【中将】 「神田川」の場合は一緒に銭湯に行って、先に上がった彼女が寒さの中で震えてる……って描写だけど、若い恋愛ならではの心細さってありましたよね。貧しい若者の生活、恋愛を描いた作風は「四畳半フォーク」と呼ばれ、当時の歌謡曲にも大きな影響を与えましたが、今でも影響を受けてるフォーク系ミュージシャンってたくさんいそうです。
さくらと一郎の「昭和枯れすすき」(1974)も「神田川」と同時期ですが、ちょっと悲惨すぎてあんまりリアルじゃありませんね。「貧しさに負けた いえ世間に負けた この街も追われた いっそきれいに死のうか」。
【橋本】 貧困がちょっとポップになってますね。
【中将】 1975年のオリコン年間ランキング1位になるくらいのヒットなので、共感する人もいたんだろうけど、若者が聴いたらネタ要素満載だったでしょうね。
さて、最後にお届けする曲は1984年に浜田省吾さんが発表した「MONEY」。バブル経済に向かっていく社会の空気を感じた浜田さんが、「金」をテーマに作ったものだそうです。
育ててくれたお兄さんに「奴は自分の夢俺に背負わせて 心ごまかしているのさ」だったり、彼女が「だけどゆうべどこかの金持ちの男と町を出ていった」だったり、真剣なんだけど笑ってしまう要素満載という……。

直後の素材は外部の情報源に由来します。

(** * Package sixteen: a 16-segment display drawn on a canvas

    A shallow embedding of [draw/segdisp/sixteen/sixteen.go] and the
    properties of its segment state, character table, sizing and drawing
    order.

    Conventions of the embedding.
    - A Go [int] is a [Z] kept in the 64-bit two's complement range: every
      arithmetic operation of the source is followed by [GoInt.wrap].
    - A Go [rune] and a [Segment] are plain [Z] values: both are integer
      types in the source, and out-of-range values are legal inputs.
    - A Go [map] is a [gmap]; reading an absent key gives the zero value.
    - A Go [string] is a list of bytes; [for _, r := range s] walks the
      runes that [utf8.runes] decodes from it.
    - A method with a pointer receiver that returns an [error] becomes a
      function from the receiver to the new receiver and an [option error]. *)

From Stdlib Require Import ZArith Lia Bool Ascii.
From stdpp Require Import gmap list strings.

Local Open Scope Z_scope.

(** ** Go integers *)

Module GoInt.

(** Reduction into the range of a 64-bit signed [int]. *)
Definition wrap (z : Z) : Z := (z + 2 ^ 63) mod 2 ^ 64 - 2 ^ 63.

Definition add (a b : Z) : Z := wrap (a + b).
Definition sub (a b : Z) : Z := wrap (a - b).
Definition mul (a b : Z) : Z := wrap (a * b).
(** Go's [/] on integers truncates toward zero. *)
Definition quo (a b : Z) : Z := wrap (Z.quot a b).

Definition in_range (z : Z) : Prop := - 2 ^ 63 <= z < 2 ^ 63.

(** [float64(n)] for an [int] n: the nearest value with a 53-bit
    significand, ties to even.  The value is always an integer. *)
Definition to_float64 (n : Z) : Z :=
  let a := Z.abs n in
  if a <? 2 ^ 53 then n
  else
    let e := Z.log2 a - 52 in
    let q := Z.shiftr a e in
    let r := a mod 2 ^ e in
    let half := 2 ^ (e - 1) in
    let q' := if (half <? r) || ((r =? half) && Z.odd q) then q + 1 else q in
    Z.sgn n * (q' * 2 ^ e).
(** No result compares greater than the selected one. *)
Lemma max_from_greatest (best : ocr_result) (results : list ocr_result) :
  forall r, In r (best :: results) ->
            fgt (ocr_confidence r) (ocr_confidence (max_from best results)) = false.
Proof.
  revert best. induction results as [|r1 results IH]; intros best r Hin.
  - destruct Hin as [<- | []]. apply flt_irrefl.
  - cbn [max_from]. destruct Hin as [<- | [<- | Hin]].
    + destruct (fgt (ocr_confidence r1) (ocr_confidence best)) eqn:E;
        [|apply IH; left; reflexivity].
      pose proof (IH r1 r1 (or_introl eq_refl)) as Hr1. unfold fgt in *.
      destruct (flt (ocr_confidence (max_from r1 results)) (ocr_confidence best))
        eqn:F; [|reflexivity].
      rewrite (flt_trans _ _ _ F E) in Hr1. discriminate Hr1.
    + destruct (fgt (ocr_confidence r1) (ocr_confidence best)) eqn:E;
        [apply IH; left; reflexivity|].
      pose proof (IH best best (or_introl eq_refl)) as Hbest. unfold fgt in *.
      assert (Hb : ocr_confidence best = NaN \/ ocr_confidence best <> NaN)
        by (destruct (ocr_confidence best); [right | right | left | right];
            (reflexivity || discriminate)).
      destruct Hb as [Hb | Hb].
      * rewrite (max_from_NaN best results Hb). exact E.
      * exact (flt_neg_trans _ (ocr_confidence best) _ Hb Hbest E).
    + apply IH. right. exact Hin.
Qed.

(** When every confidence is a number, the one selected is a number and
    the greatest. *)
Lemma max_from_numeric (best : ocr_result) (results : list ocr_result) :
  (forall r, In r (best :: results) -> ocr_confidence r <> NaN) ->
  ocr_confidence (max_from best results) <> NaN
  /\ forall r, In r (best :: results) ->
               fle (ocr_confidence r) (ocr_confidence (max_from best results)) = true.
Proof.
  intros Hnum. split; [apply Hnum, max_from_In|].
  intros r Hin. apply fle_of_not_flt.
  - apply Hnum, max_from_In.
  - apply Hnum, Hin.
  - apply (max_from_greatest best results r Hin).
Qed.
(** * screen_v2.py: the multi-framework equity screener

    A shallow embedding of [src/screen_v2.py] and the properties of its
    metric derivation, scoring and ranking.

    Numbers.  The script computes on IEEE binary64 values.  Here a float is
    [NaN], one of the two infinities, or a finite value carried as an exact
    rational: rounding, overflow to infinity and the sign of zero are not
    modelled; the undefined value ([np.nan]) and the infinities are, with the
    IEEE rules for them.

    Python values.  [None], ints and floats are the values that reach the
    arithmetic of the script ([info.get(...)] gives [None] for an absent
    key); truthiness ([x or 0], [if pe_eff and g]) follows Python: [None]
    and zero are false, every other number is true, [NaN] included. *)

From Stdlib Require Import QArith Lqa Lia ZArith List Permutation Sorted.
From stdpp Require Import base option list strings gmap.

Local Open Scope Q_scope.

(** ** Floats *)

Inductive fl : Type :=
| NaN
| PInf
| NInf
| Fin (q : Q).

Definition is_nan (x : fl) : bool :=
  match x with NaN => true | _ => false end.

Definition notna (x : fl) : bool := negb (is_nan x).

Definition is_finite (x : fl) : bool :=
  match x with Fin _ => true | _ => false end.

(** Sign of a float: -1, 0 or 1 (0 for [NaN], which no caller passes). *)
Definition fsign (x : fl) : Z :=
  match x with
  | NaN => 0%Z
  | PInf => 1%Z
  | NInf => (-1)%Z
  | Fin q => Z.sgn (Qnum q)
  end.
(* ===== verification/_CoqProject ===== *)
-Q . S2P
Prelude.v
Bytes.v
Text.v
Float.v
StateMachine.v
Reconnect.v
Instability.v
Errors.v
Endpoint.v
Ip.v
RoundRobin.v
Failover.v
Session.v
Profile.v
Lives.v
Config.v
Reload.v
Orchestrator.v
KnownHosts.v
HostKey.v
Limits.v
TargetAcl.v
Dynamic.v
Bidir.v
Ssh3Frame.v
Ber.v
Pdu.v
Message.v
Usm.v
Mib.v
Dispatch.v
Discovery.v
Agent.v
Schema.v
Fields.v
Policy.v
Address.v
Validate.v
ValidateProfile.v
Base64.v
Bind.v
Runner.v
Crypto.v
Gate.v
McpPolicy.v
McpTools.v
McpServer.v
Spool.v
Events.v
Template.v
Dns.v
Hosts.v
Updater.v
Sftp.v
Calendar.v
Ftp.v
FtpSession.v
StateLock.v
StateFiles.v
EventLog.v
Status.v
StatusApi.v
SealedConfig.v
RemoteConfig.v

ちなみに「ベッドでドン・ペリニヨン」という歌詞についても、当時は「ドン・ペリニヨン」があまり有名ではなく「SEXの体位ですか?」と聞かれることもあったそうで……。
【橋本】 その体位、興味あります(笑)。
【中将】 (笑)。まあ、時代はこれからバブルに向かうわけですが、現代にくらべはるかにお金への渇望があったということですね。これから将来は悲しい貧困ソングが生まれない時代であるといいのですが。